Richard Feynman famously said: ‘What I cannot create, I do not understand’. That’s why Bert Poolman and several colleagues are trying to build a synthetic cell with components from all over the living world. Trying to make these components work together will help us understand how life works.
University of Groningen biochemistry professor Bert Poolman is involved in an ambitious project: to create a synthetic cell. ‘I have been working on aspects of this for many years already’, says Poolman. ‘At first, a few of us were working more or less independently in what is called bottom-up synthetic biology, but we began to work together three years ago.’ Scientists at the University of Groningen are focusing on energy metabolism and membrane synthesis, while their colleagues at Radboud University Nijmegen are working on gene networks and protein synthesis, and at Delft University of Technology on creating a reproduction system.
‘We build cells from scratch but use molecular components from biology. The reason is that ultimately, we need to construct an artificial genome that specifies the components, and this is not possible with molecules that have been designed and synthesized chemically. The aim of the entire exercise is to increase our understanding of how life works.’ Poolman is therefore also involved in the Origins Centre, which was established to answer questions from the public on the origin of the universe and life on Earth.
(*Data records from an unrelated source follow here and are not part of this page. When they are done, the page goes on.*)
(* ===== verification/AgentApi.v ===== *)
(** * The agent's programming interface

    The calls that the monitor makes (src/ext/agent/agent.c 206-223, 817-1099, and
    the commands of src/ext/agent/agent-commands.c) and the main loop of the agent
    thread (706-773), interleaved step by step. The locks are those of the code:
    [thread.mtx] is a variable of the state, the short sections under [act.mtx] are
    single steps. An action itself is one step here; what it does is in
    [AgentClient]. Calls of the pthread library that only fail for invalid
    arguments succeed; connecting, forwarding the port and creating the thread
    may fail. *)

From S2P Require Import Prelude AgentNet AgentClient AgentServer AgentProto.
From stdpp Require Import strings.

#[local] Open Scope Z_scope.

(** ** State *)

Inductive who : Type := Monitor_thread | Agent_thread.

(** The requests and their arguments. *)
Inductive call : Type :=
| Import (dst_path src_path : list Z) | Export (dst_path src_path : list Z)
| Execute (cmdline : list Z) | Invoke (cmdline : list Z) | Sync | Logfile (dst_path : list Z).

Definition call_type (c : call) : MBA_AGENT_ACTION :=
  match c with
  | Import _ _ => AGENT_ACT_IMPO | Export _ _ => AGENT_ACT_EXPO | Execute _ => AGENT_ACT_EXEC
  | Invoke _ => AGENT_ACT_INVO | Sync => AGENT_ACT_SYNC | Logfile _ => AGENT_ACT_LOGF
  end.

(** [bzero] and [strncpy] into the buffers of the context. *)
Definition fill (c : call) (a : act_args) : act_args :=
  match c with
  | Import d s | Export d s => Args (a_cmdline a) (padded SZ_MAX_FILEPATH d) (padded SZ_MAX_FILEPATH s) (a_rest a)
  | Execute l | Invoke l => Args (padded SZ_MAX_COMMAND l) (a_dst_path a) (a_src_path a) (a_rest a)
  | Sync => a
  | Logfile d => Args (a_cmdline a) (padded SZ_MAX_FILEPATH d) (a_src_path a) (a_rest a)
  end.

(** Where the agent thread is: before connecting, about to set the idle action for
    the first time, about to lock, holding the lock before the test, waiting on the
    condition, woken and about to lock again, performing the action, about to
    reset it, about to unlock, or not there. *)
Inductive agent_pc : Type :=
| A_connect | A_first_idle | A_lock | A_check | A_wait | A_wake | A_run | A_reset | A_unlock | A_gone.

(** Where the monitor is in a call: outside, before trylock, before
    set_agent_action, before the arguments, the signal and the unlock; or joining
    the agent thread in agent_cleanup. *)
Inductive monitor_pc : Type :=
| M_out | M_trylock (c : call) | M_set (c : call) | M_fill (c : call) | M_signal (c : call) | M_unlock (c : call)
| M_join (created : bool).

Record api : Type := Api {
  s_mtx : option who;
  s_type : MBA_AGENT_ACTION;
  s_args : act_args;
  s_ready : bool;
  s_cancel : bool;               (* the agent thread has been cancelled *)
  s_spawned : bool;              (* thread.tid is a thread *)
  s_agent : agent_pc;
  s_mon : monitor_pc;
  s_ret : option MBA_AGENT_RETURN;   (* what the last call returned *)
  s_accepted : list call;        (* since the last initialisation *)
  s_executed : list (MBA_AGENT_ACTION * act_args)
}.

(** The zeroed context; [rest] is the memory behind the argument buffers. *)
Definition zero_args (rest : list Z) : act_args :=
  Args (padded SZ_MAX_COMMAND []) (padded SZ_MAX_FILEPATH []) (padded SZ_MAX_FILEPATH []) rest.
Definition api0 (rest : list Z) : api :=
  Api None AGENT_ACT_IDLE (zero_args rest) false false false A_gone M_out None [] [].

Definition set_mtx (m : option who) (s : api) : api :=
  Api m (s_type s) (s_args s) (s_ready s) (s_cancel s) (s_spawned s) (s_agent s) (s_mon s) (s_ret s) (s_accepted s) (s_executed s).
Definition set_type (t : MBA_AGENT_ACTION) (s : api) : api :=
  Api (s_mtx s) t (s_args s) (s_ready s) (s_cancel s) (s_spawned s) (s_agent s) (s_mon s) (s_ret s) (s_accepted s) (s_executed s).
Definition set_agent (p : agent_pc) (s : api) : api :=
  Api (s_mtx s) (s_type s) (s_args s) (s_ready s) (s_cancel s) (s_spawned s) p (s_mon s) (s_ret s) (s_accepted s) (s_executed s).
Definition set_mon (p : monitor_pc) (s : api) : api :=
  Api (s_mtx s) (s_type s) (s_args s) (s_ready s) (s_cancel s) (s_spawned s) (s_agent s) p (s_ret s) (s_accepted s) (s_executed s).
(** Return from a call. *)
Definition return_ (r : MBA_AGENT_RETURN) (s : api) : api :=
  Api (s_mtx s) (s_type s) (s_args s) (s_ready s) (s_cancel s) (s_spawned s) (s_agent s) M_out (Some r) (s_accepted s) (s_executed s).

(** ** The agent thread *)

(** [agent_client_mainloop]; [ok] is whether connecting works. *)
Definition agent_move (ok : bool) (s : api) : option api :=
  match s_agent s with
  | A_connect =>
      if ok then Some (set_agent A_first_idle
        (Api (s_mtx s) (s_type s) (s_args s) true (s_cancel s) (s_spawned s) (s_agent s) (s_mon s) (s_ret s)
           (s_accepted s) (s_executed s)))
      else Some (set_agent A_gone s)
  | A_first_idle => Some (set_agent A_lock (set_type AGENT_ACT_IDLE s))
  | A_lock | A_wake =>
      match s_mtx s with
      | None => Some (set_agent A_check (set_mtx (Some Agent_thread) s))
      | Some _ => None
      end
  | A_check =>
      if bool_decide (s_type s = AGENT_ACT_IDLE) then Some (set_agent A_wait (set_mtx None s))
      else Some (set_agent A_run
        (Api (s_mtx s) (s_type s) (s_args s) (s_ready s) (s_cancel s) (s_spawned s) (s_agent s) (s_mon s) (s_ret s)
           (s_accepted s) (s_executed s ++ [(s_type s, s_args s)])))
  | A_run => Some (set_agent A_reset s)
  | A_reset => Some (set_agent A_unlock (set_type AGENT_ACT_IDLE s))
  | A_unlock => Some (set_agent A_lock (set_mtx None s))
  | A_wait | A_gone => None
  end.

(** A cancelled thread ends where it blocks on the network or on the condition;
    the latter takes the mutex first. *)
Definition cancel_move (s : api) : option api :=
  if negb (s_cancel s) then None
  else match s_agent s with
  | A_connect | A_run => Some (set_agent A_gone s)
  | A_wait =>
      match s_mtx s with
      | None => Some (set_agent A_gone (set_mtx (Some Agent_thread) s))
      | Some _ => None
      end
  | _ => None
  end.

(** ** The calls *)

(** [agent_init] on a context that is neither initialising nor ready;
    [forwarded] and [created] are whether the port could be forwarded and the thread
    created. *)
Definition agent_init (forwarded created : bool) (s : api) : api :=
  if bool_decide (s_type s = AGENT_ACT_INIT) then return_ AGENT_RET_EBUSY s
  else if s_ready s then return_ AGENT_RET_SUCCESS s
  else
    let s := api0 (a_rest (s_args s)) in
    if negb forwarded then return_ AGENT_RET_EFAIL s
    else
      let s := set_type AGENT_ACT_INIT s in
      if negb created then return_ AGENT_RET_EFAIL s
      else return_ AGENT_RET_SUCCESS
        (Api (s_mtx s) (s_type s) (s_args s) (s_ready s) (s_cancel s) true A_connect (s_mon s) (s_ret s)
           (s_accepted s) (s_executed s)).
Lemma mapped_inj (m m' : memory) v v' p p' pr pr' s s' : (m, Mapped v p pr s) = (m', Mapped v' p' pr' s') ->
  m = m' /\ v = v' /\ p = p' /\ pr = pr' /\ s = s'.
Proof. by intros [= -> -> -> -> ->]. Qed.

Lemma debug_walk_translation e m addr w i m' vaddr paddr prot size :
  a20_mask e = -1 -> 0 <= addr < 2 ^ 64 ->
  has (cr0 e) CR0_PG_MASK = true \/ has (hflags e) HF_LMA_MASK = true \/ addr < 2 ^ 32 ->
  x86_cpu_handle_mmu_fault e m addr w i = (m', Mapped vaddr paddr prot size) ->
  vaddr = page_of addr /\ x86_cpu_get_phys_page_debug e m vaddr = Some paddr /\ ad_eq (entry_size e) m m'.
Proof.
  intros Ha20 Ha Hmode E. unfold x86_cpu_handle_mmu_fault, do_mapping in E. rewrite Ha20, !Z.land_m1_r in E.
  destruct (has (cr0 e) CR0_PG_MASK) eqn:Hpg; simpl negb in E; cbv iota in E.
  - destruct (mmu_walk e m addr) as [m1 at_ pte ptep s r pse|m1|m1|] eqn:Ew;
      [|by apply do_fault_not_mapped in E..|done].
    apply mmu_walk_leaf in Ew as (Hm1 & Al & Hld & p0 & Ed & Hp); [|done..]. cbv zeta in E.
    destruct (has pte _); [by apply do_fault_not_mapped in E|].
    destruct (protected e _ w i); [by apply do_fault_not_mapped in E|].
    destruct (set_dirty_ad (entry_size e) m1 at_ w) as [Hm2 Hp2]; [unfold entry_size; case_if; auto|done|].
    rewrite Hld in Hm2, Hp2. destruct (set_dirty m1 at_ pte w) as [m2 pte2]. cbn [fst snd] in *.
    rewrite Z.land_m1_r in E. apply mapped_inj in E as (<- & <- & <- & <- & <-). split_and!; [done| |by etransitivity].
    unfold x86_cpu_get_phys_page_debug. rewrite debug_leaf_page, Ed by done. cbv [mbind option_bind].
    rewrite page_of_idem, <- leaf_sum. f_equal. f_equal.
    apply (ad_land p0 pte2 (leaf_mask s)); [by etransitivity|apply leaf_mask_ad].
  - apply mapped_inj in E as (<- & <- & <- & <- & <-). split_and!; [done| |done].
    unfold x86_cpu_get_phys_page_debug, debug_leaf. rewrite Hpg, Ha20, Z.land_m1_r. simpl negb. cbv iota. cbv [mbind option_bind].
    rewrite page_of_idem, <- leaf_sum. f_equal. f_equal. rewrite page_of_leaf. f_equal.
    destruct (has (hflags e) _); [done|]. destruct Hmode as [?|[?|?]]; [done..|]. symmetry. apply Z.mod_small. lia.
Qed.
(* ===== verification/Memfrs.v ===== *)
(** * Memory forensics: structures of the guest's kernel

    The core of src/ext/memfrs/memfrs.c: the descriptions of Windows structures
    and global variables, loaded from JSON files, the fields they give, and the
    contents of fields in guest memory. The accessors of the vendored json-c that it
    uses (src/json-c/json_object.c, json_util.c) are modelled on association lists:
    the order of an object's members is kept, the hash table is not. Guest memory is
    that of [GuestMem]. [UB] is a null pointer used or an access outside an object. *)

From S2P Require Import Prelude X86 GuestMem.
From Stdlib Require Import Ascii.
From stdpp Require Import strings.

#[local] Open Scope Z_scope.

(** ** JSON values *)

(** A value NULL is [None] of [option json]. Of a double only the truncation is
    kept. *)
Inductive json : Type :=
| J_boolean (b : bool)
| J_double (i : Z)
| J_int (i : Z)
| J_object (members : list (string * option json))
| J_array (items : list (option json))
| J_string (s : string).

Fixpoint member (ms : list (string * option json)) (key : string) : option json :=
  match ms with
  | [] => None
  | (k, v) :: ms' => if bool_decide (k = key) then v else member ms' key
  end.

Definition json_object_object_get_ex (jso : option json) (key : string) : option json :=
  match jso with
  | Some (J_object ms) => member ms key
  | _ => None
  end.

(** Replace the value of a key that is there, else append. *)
Fixpoint set_member (ms : list (string * option json)) (key : string) (val : option json)
  : list (string * option json) :=
  match ms with
  | [] => [(key, val)]
  | (k, v) :: ms' => if bool_decide (k = key) then (k, val) :: ms' else (k, v) :: set_member ms' key val
  end.

Definition json_object_object_add (jso : json) (key : string) (val : option json) : res json :=
  match jso with
  | J_object ms => Ret (J_object (set_member ms key val))
  | _ => UB
  end.

Definition json_object_array_get_idx (jso : option json) (idx : nat) : res (option json) :=
  match jso with
  | Some (J_array js) => Ret (mjoin (js !! idx))
  | _ => UB
  end.

(** The digits at the start of a string, and whether there are any. *)
Fixpoint digits (s : string) (acc : Z) (any : bool) : Z * bool :=
  match s with
  | EmptyString => (acc, any)
  | String c s' =>
      let d := Z.of_nat (Ascii.nat_of_ascii c) - 48 in
      if (0 <=? d) && (d <? 10) then digits s' (10 * acc + d) true else (acc, any)
  end.

Definition isspace (c : Ascii.ascii) : bool :=
  let n := Z.of_nat (Ascii.nat_of_ascii c) in (n =? 32) || ((9 <=? n) && (n <=? 13)).

Fixpoint skip_spaces (s : string) : string :=
  match s with
  | String c s' => if isspace c then skip_spaces s' else s
  | EmptyString => s
  end.

(** [sscanf] works and reports numbers that do not fit. *)
Definition json_parse_int64 (buf : string) : option Z :=
  let s := skip_spaces buf in
  let '(neg, s) :=
    match s with
    | String "-"%char s' => (true, s')
    | String "+"%char s' => (false, s')
    | _ => (false, s)
    end in
  let '(n, any) := digits s 0 false in
  if negb any then None
  else
    let v := if neg then - n else n in
    Some (if v <? - 2 ^ 63 then - 2 ^ 63 else if 2 ^ 63 <=? v then 2 ^ 63 - 1 else v).

(** A number kept in the range of [int32_t]. *)
Definition clamp32 (i : Z) : Z :=
  if i <=? - 2 ^ 31 then - 2 ^ 31 else if 2 ^ 31 - 1 <=? i then 2 ^ 31 - 1 else i.

Definition json_object_get_int (jso : option json) : res Z :=
  match jso with
  | None => Ret 0
  | Some (J_string s) => Ret (match json_parse_int64 s with None => 0 | Some i => clamp32 i end)
  | Some (J_int i) => Ret (clamp32 i)
  | Some (J_double i) => if (- 2 ^ 31 <=? i) && (i <? 2 ^ 31) then Ret i else UB
  | Some (J_boolean b) => Ret (if b then 1 else 0)
  | Some _ => Ret 0
  end.

(** ** The loaded descriptions *)

Inductive MEMFRS_ERRNO : Type :=
| MEMFRS_ERR_NOT_LOADED_GLOBAL_STRUCTURE
| MEMFRS_ERR_NOT_LOADED_STRUCTURE
| MEMFRS_ERR_NOT_FOUND_KPCR
| MEMFRS_ERR_NOT_FOUND_GLOBAL_STRUCTURE
| MEMFRS_ERR_NOT_FOUND_KERNEL_BASE
| MEMFRS_ERR_MEMORY_READ_FAILED
| MEMFRS_ERR_INVALID_CPU.

Record memfrs : Type := Memfrs {
  g_kpcr_ptr : Z;
  g_struct_info : option json;
  g_globalvar_info : option json;
  nt_kernel_base : Z
}.

Definition STRLEN : nat := 128.

(** [jobject_type] is [UB] where it is left uninitialised. *)
Record field_info : Type := FieldInfo {
  f_offset : Z;
  type_name : string;
  type_size : Z;
  is_pointer : bool;
  pointer_dereference_count : Z;
  jobject_type : res (option json)
}.

Definition memfrs_check_struct_info (x : memfrs) : bool := bool_decide (is_Some (g_struct_info x)).
Definition memfrs_check_globalvar_info (x : memfrs) : bool := bool_decide (is_Some (g_globalvar_info x)).

Section Descriptions.
Context (to_json_string : json -> string).  (* json_object_to_json_string *)

Definition json_object_get_string (jso : option json) : option string :=
  match jso with
  | None => None
  | Some (J_string s) => Some s
  | Some j => Some (to_json_string j)
  end.

(** The description of a field: an array of its type, offset, size and the depth of
    pointers. A type name that fills its buffer has no terminating zero when it is
    looked up. *)
Definition memfrs_q_field (x : memfrs) (struc : option json) (field_name : string) : res (option field_info) :=
  let target := json_object_object_get_ex struc field_name in
  match target with
  | None => Ret None
  | Some _ =>
      tmp ← json_object_array_get_idx target 1;
      offset ← json_object_get_int tmp;
      tmp ← json_object_array_get_idx target 0;
      match json_object_get_string tmp with
      | None => UB
      | Some name =>
          tmp ← json_object_array_get_idx target 2;
          size ← json_object_get_int tmp;
          tmp ← json_object_array_get_idx target 3;
          count ← json_object_get_int tmp;
          match g_struct_info x with
          | None => Ret (Some (FieldInfo offset name size (0 <? count) count UB))
          | Some info =>
              if (STRLEN <=? String.length name)%nat then UB
              else Ret (Some (FieldInfo offset name size (0 <? count) count
                                (Ret (json_object_object_get_ex (Some info) name))))
          end
      end
  end.

Definition memfrs_q_struct (x : memfrs) (ds_name : string) : option json :=
  json_object_object_get_ex (g_struct_info x) ds_name.

Definition memfrs_q_globalvar (x : memfrs) (gvar_name : string) : option json :=
  json_object_object_get_ex (g_globalvar_info x) gvar_name.

(** -1 when there is no such variable. *)
Definition memfrs_gvar_offset (gvarobj : option json) : res Z :=
  match gvarobj with
  | None => Ret (-1)
  | Some _ => tmp ← json_object_array_get_idx gvarobj 0; json_object_get_int tmp
  end.

(** [file] is what json_object_from_file makes of the file: NULL when it cannot be
    read or parsed. A second file is merged into the first, member by member. *)
Fixpoint merge (info : json) (ms : list (string * option json)) : res json :=
  match ms with
  | [] => Ret info
  | (key, val) :: ms' => info ← json_object_object_add info key val; merge info ms'
  end.

Definition with_struct_info (x : memfrs) (i : option json) : memfrs :=
  Memfrs (g_kpcr_ptr x) i (g_globalvar_info x) (nt_kernel_base x).

Definition memfrs_load_structs (x : memfrs) (file : option json) : res memfrs :=
  match g_struct_info x with
  | None => Ret (with_struct_info x file)
  | Some info =>
      match file with
      | Some (J_object ms) => info ← merge info ms; Ret (with_struct_info x (Some info))
      | _ => UB
      end
  end.

Definition memfrs_load_globalvar (x : memfrs) (file : option json) : memfrs :=
  Memfrs (g_kpcr_ptr x) (g_struct_info x) file (nt_kernel_base x).

(** ** Contents of guest memory *)

(** The processor and physical memory. *)
Record target : Type := Target { t_env : env; t_mem : memory }.

(** The bytes of a little-endian number, and back. *)
Definition word_of (bs : list Z) : Z := le_word (fun k => bs !!! Z.to_nat k) (length bs).

(** A read of [n] bytes into a variable that holds [old]. *)
Definition rw_word (n : nat) (t : target) (addr old : Z) : Z * Z :=
  let '(ret, bs) := cpu_memory_rw_debug (t_env t) (t_mem t) addr (le_bytes n old) in (ret, word_of bs).

Definition set_cr3 (t : target) (c : Z) : target :=
  let e := t_env t in
  Target (Env (cr0 e) c (cr4 e) (efer e) (hflags e) (a20_mask e) (pf_intercept e)) (t_mem t).

(** A CR3 of 0 stands for that of the processor. *)
Definition memfrs_get_virmem_content (t : target) (c : Z) (target_addr : Z) (buf : list Z) : Z * list Z :=
  let t := if c =? 0 then t else set_cr3 t c in
  let '(ret, buf) := cpu_memory_rw_debug (t_env t) (t_mem t) target_addr buf in
  if negb (ret =? 0) then (-1, buf) else (0, buf).

Definition virmem_word (n : nat) (t : target) (c addr old : Z) : Z * Z :=
  let '(ret, bs) := memfrs_get_virmem_content t c addr (le_bytes n old) in (ret, word_of bs).

(** A name of the query chain: a marker, [*] for a pointer, and the field. *)
Definition marked (name : string) : bool :=
  match name with String "*"%char _ => true | _ => false end.
Definition unmarked (name : string) : string :=
  match name with String _ f => f | EmptyString => EmptyString end.

(** The loop over a chain in virtual memory: [pointer] tells whether the field
    before was one, which is then followed first. [None] is the error return, and the
    address otherwise. *)
Fixpoint content_loop (x : memfrs) (t : target) (c : Z) (names : list string)
  (struct_type : option json) (pointer : bool) (struct_addr : Z) : res (option Z) :=
  match names with
  | [] => Ret (Some struct_addr)
  | field_name :: names' =>
      let '(ret, struct_addr) := if pointer then virmem_word 8 t c struct_addr struct_addr else (0, struct_addr) in
      if ret =? -1 then Ret None
      else
        info ← memfrs_q_field x struct_type (unmarked field_name);
        match info with
        | None => Ret None
        | Some i =>
            ty ← jobject_type i;
            content_loop x t c names' ty (marked field_name) (u64 (struct_addr + f_offset i))
        end
  end.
How does Poolman define life? ‘The definition that I use in my lectures is that life is a system which maintains itself, produces its own components and is capable of dividing into daughter cells. Importantly, it is a system that maintains a state of non-equilibrium, which is typical for biology but no mean feat in chemical systems. A biological system that reaches an equilibrium is no longer alive, and one of the challenges is to create synthetic cells that operate in far from an equilibrium.’
The approach that Poolman and his colleagues are taking is to use components from different organisms. These components include systems that generate energy or that sense and maintain pH and similar factors. They select the simplest components with the minimum required functions, and try to get them working in a synthetic system. ‘Different cells use different molecules for similar functions, and there is a lot of biological redundancy that we try to minimize.’ Furthermore, they focus on reactions (such as the synthesis of ATP, the universal energy carrier in all cells) and processes (cellular homeostasis) that are common to all forms of life.
Poolman gives an example of how building synthetic systems can deliver new insights. ‘We created a synthetic cell that could regulate its volume. It worked, but we noticed that the system made the cell’s interior acidic, which was not predicted from in vivo studies. The synthetic cell produced carbon dioxide, which reacted to form bicarbonate and protons and thus lowered the pH.’ Living cells don’t acidify their cytoplasm; they appear to have a system to cope with it. ‘And we didn’t realize this. We only found out that it had to be there from our synthetic cell.’
Apart from volume regulation, the synthetic cell has a metabolic pathway that sustainably produces ATP, which is of immediate importance for the scientists on the project who are focusing on protein synthesis and cell division. Another challenge is to combine the ATP production pathway with a system for producing lipids from the long chain fatty acids designed by the team led by microbiology professor Arnold Driessen. Furthermore, sensors have been developed to measure physical and chemical properties in the cells, such as acidity, ionic strength and
But Poolman and his colleagues still face huge challenges. ‘For example, in the synthetic cell it is very difficult to get anywhere near the concentrations that you find in normal cells of all kinds of molecules.’ Another problem is how to combine different components and get them to work at the right time. ‘We might be able to fuse a number of synthetic cells with different properties, and use photochemical switches to control the timing.’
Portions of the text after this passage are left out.